I'm still on-board with Jericho. Agree to a point about the Skeeter, although he did not save the day in the last episode. I like its grit, and it does have a nice, bleak outlook. One episode ending with missles launching in the distant night was a bit too darn realistic.
And I've been there with the whole "they stole my story thing." I posted about it a few months ago. Sucks ass.
I feel your pain. I had a story idea hit me so hard one night that I flew out of bed in the wee hours just to blurt out page after page of a scattered outline.
Then Heroes came out, and it's even closer to my story than it sounds like it is to yours. Every time I read about Heroes or catch an episode, I wince a bit.
Damn viral thought.
Scott, just curious is TV writing is something you were interested in also?
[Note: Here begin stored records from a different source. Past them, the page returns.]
Lemma Directory_new_length n : length (Directory_new junkE n) = Z.to_nat n.
Proof. unfold Directory_new. by rewrite length_fmap, length_seq. Qed.

Lemma fetch_dir_spec fuel fs f A s x t : disk_wf (fdisk fs) A → a_files A !! s = Some x →
  a_dirs A !! s = Some t → hdr f = fhdr x →
  ∃ d', fetch_dir junkE (S (S fuel)) fs f = Ok (t, with_disk fs d') ∧ store_ok d' ∧
    same_content (fdisk fs) d'.
Proof.
  intros Hw Hx Ht Hh. unfold fetch_dir. destruct (g_dirs _ _ _ (dw_good _ _ Hw) s t Ht) as (x' & Hx' & _ & _ & Hl & [Hok _] & Hd).
  rewrite Hx in Hx'. injection Hx' as <-.
  destruct (lay_file _ _ (g_layout _ _ _ (dw_good _ _ Hw)) s x Hx) as (_ & _ & Hf & _).
  rewrite <- Hh in Hd, Hf.
  destruct (Directory_FetchFrom_spec fuel (fdisk fs) f (fsecs x) (fmeta x) (Directory_new junkE NumDirEntries) t)
    as (d' & -> & Hd' & Hc); try done; [apply Hw|].
  cbn [mbind outcome_bind]. by exists d'.
Qed.

Lemma fetch_map_spec fuel fs A x : disk_wf (fdisk fs) A → a_files A !! FreeMapSector = Some x →
  hdr (freeMapFile fs) = fhdr x →
  ∃ d', fetch_map junkB (S (S fuel)) fs = Ok (a_free A, with_disk fs d') ∧ store_ok d' ∧
    same_content (fdisk fs) d'.
Proof.
  intros Hw Hx Hh. unfold fetch_map.
  destruct (BitMap_new_spec junkB NumSectors) as (b & -> & Hb & Hn & _); [by vm_compute|].
  cbn [mbind outcome_bind]. destruct (dw_map _ _ Hw) as (x' & Hx' & _ & _ & Hm).
  rewrite Hx in Hx'. injection Hx' as <-.
  destruct (lay_file _ _ (g_layout _ _ _ (dw_good _ _ Hw)) _ x Hx) as (_ & _ & Hf & _).
  rewrite <- Hh in Hm, Hf. destruct (dw_exact _ _ Hw) as (Hb' & Hn' & _).
  destruct (BitMap_FetchFrom_spec fuel (fdisk fs) (freeMapFile fs) (fsecs x) (fmeta x) b (a_free A))
    as (d' & -> & Hd' & Hc); try done; [apply Hw|congruence|].
  cbn [mbind outcome_bind]. by exists d'.
Qed.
Maybe send your script to Heroes and land a staff job?
I must admit that I prefer Jericho to Heroes so far, but I like the premise of Heroes more. It just seems to me that so far Jericho is a little more polished and better put together, where as Heroes has a lot of little things that annoy me and stop it from being truly exceptional.
The second screenplay I ever started to write is a biopic about someone fairly obscure. I had started writing it and had gone to the internet to double check a minor historical detail. At that point I discovered that Richard Kiel (actor from two James Bond movies, and lots of 60s t.v. shows) has been writing a screenplay on the same person for over twenty years. Sucks ass, indeed.
I have had ideas that were sort of like Heroes, and I would've killed those at this point, had I already not buried them.
Heroes has many elements from the comics, mostly, more recent storylines, such as J Michael Straczynski's Rising Stars, and has the beginnings of other classic comic stories, like Alan Moore's Watchmen.
Nothing I've seen on screen, really, but everything I've seen in comics.
This is why, generally speaking, you're better off writing something personal, even something with an autobiographical engine (it doesn't have to be exactly what happened ... maybe what you wanted to have happen). First of all, the things that affected you in an intimate way are more likely to affect other people ... if the wrting is there, if it's executed properly. The one script of mine that has been constantly under option for years, (basically paying the taxes on my actual income) is the most personal one I ever attempted. No one's actually made the movie but the interest is undeniable. Whereas my gimmicky, commercial-minded projects seem to go nowhere. Another key point about the personal work -- you're much less like to see a version of it on TV.
A confidence boost:
The similarities to Heroes could be a blessing in disguise. Sure, you haven't heard anything yet, but people are slow. Heroes is a proven hit, and I'd think a lot of producers would want to jump on the Average Joe gains superpowers bandwagon.
Every hero movie we've seen over the past ten years is based off a long-established franchise. But Heroes shows the public is willing to give unknown, um, heroes, a chance.
In other news, i've realized that i cannot get into serial television. I watched the first five episodes of Heroes, and thought it was good, but i probably won't keep watching. Can't get into Lost, Jericho, or any of the others, either. Never thought of myself as having a short attention span, but i guess i need resolutions more often than in one or two episodes a season. Who knows.
I feel you, man.
I don't think there's anything more depressing than putting so much into an original idea only to find out it's been done or that it's being done.
And if that's not the case then you end up worrying if it's going to be done by somebody who's in a much better position than you.
Shit sucks. All I can say is stick with it.
I think there are 30 plots in the world.
But yes, Heroes... amazing. The one show I can't stop watching. My new ALIAS.
I think Steve made a really good point. I'd imagine that the more personal or original your vision is, the easier your life will be in the long run, for a whole bunch of reasons.
Even if "Heroes" hadn't come along Scott, you probably would have been litigated or possibily stalked by some screenwriter who felt you stole his idea, so, maybe you can consider this a blessing in disguise.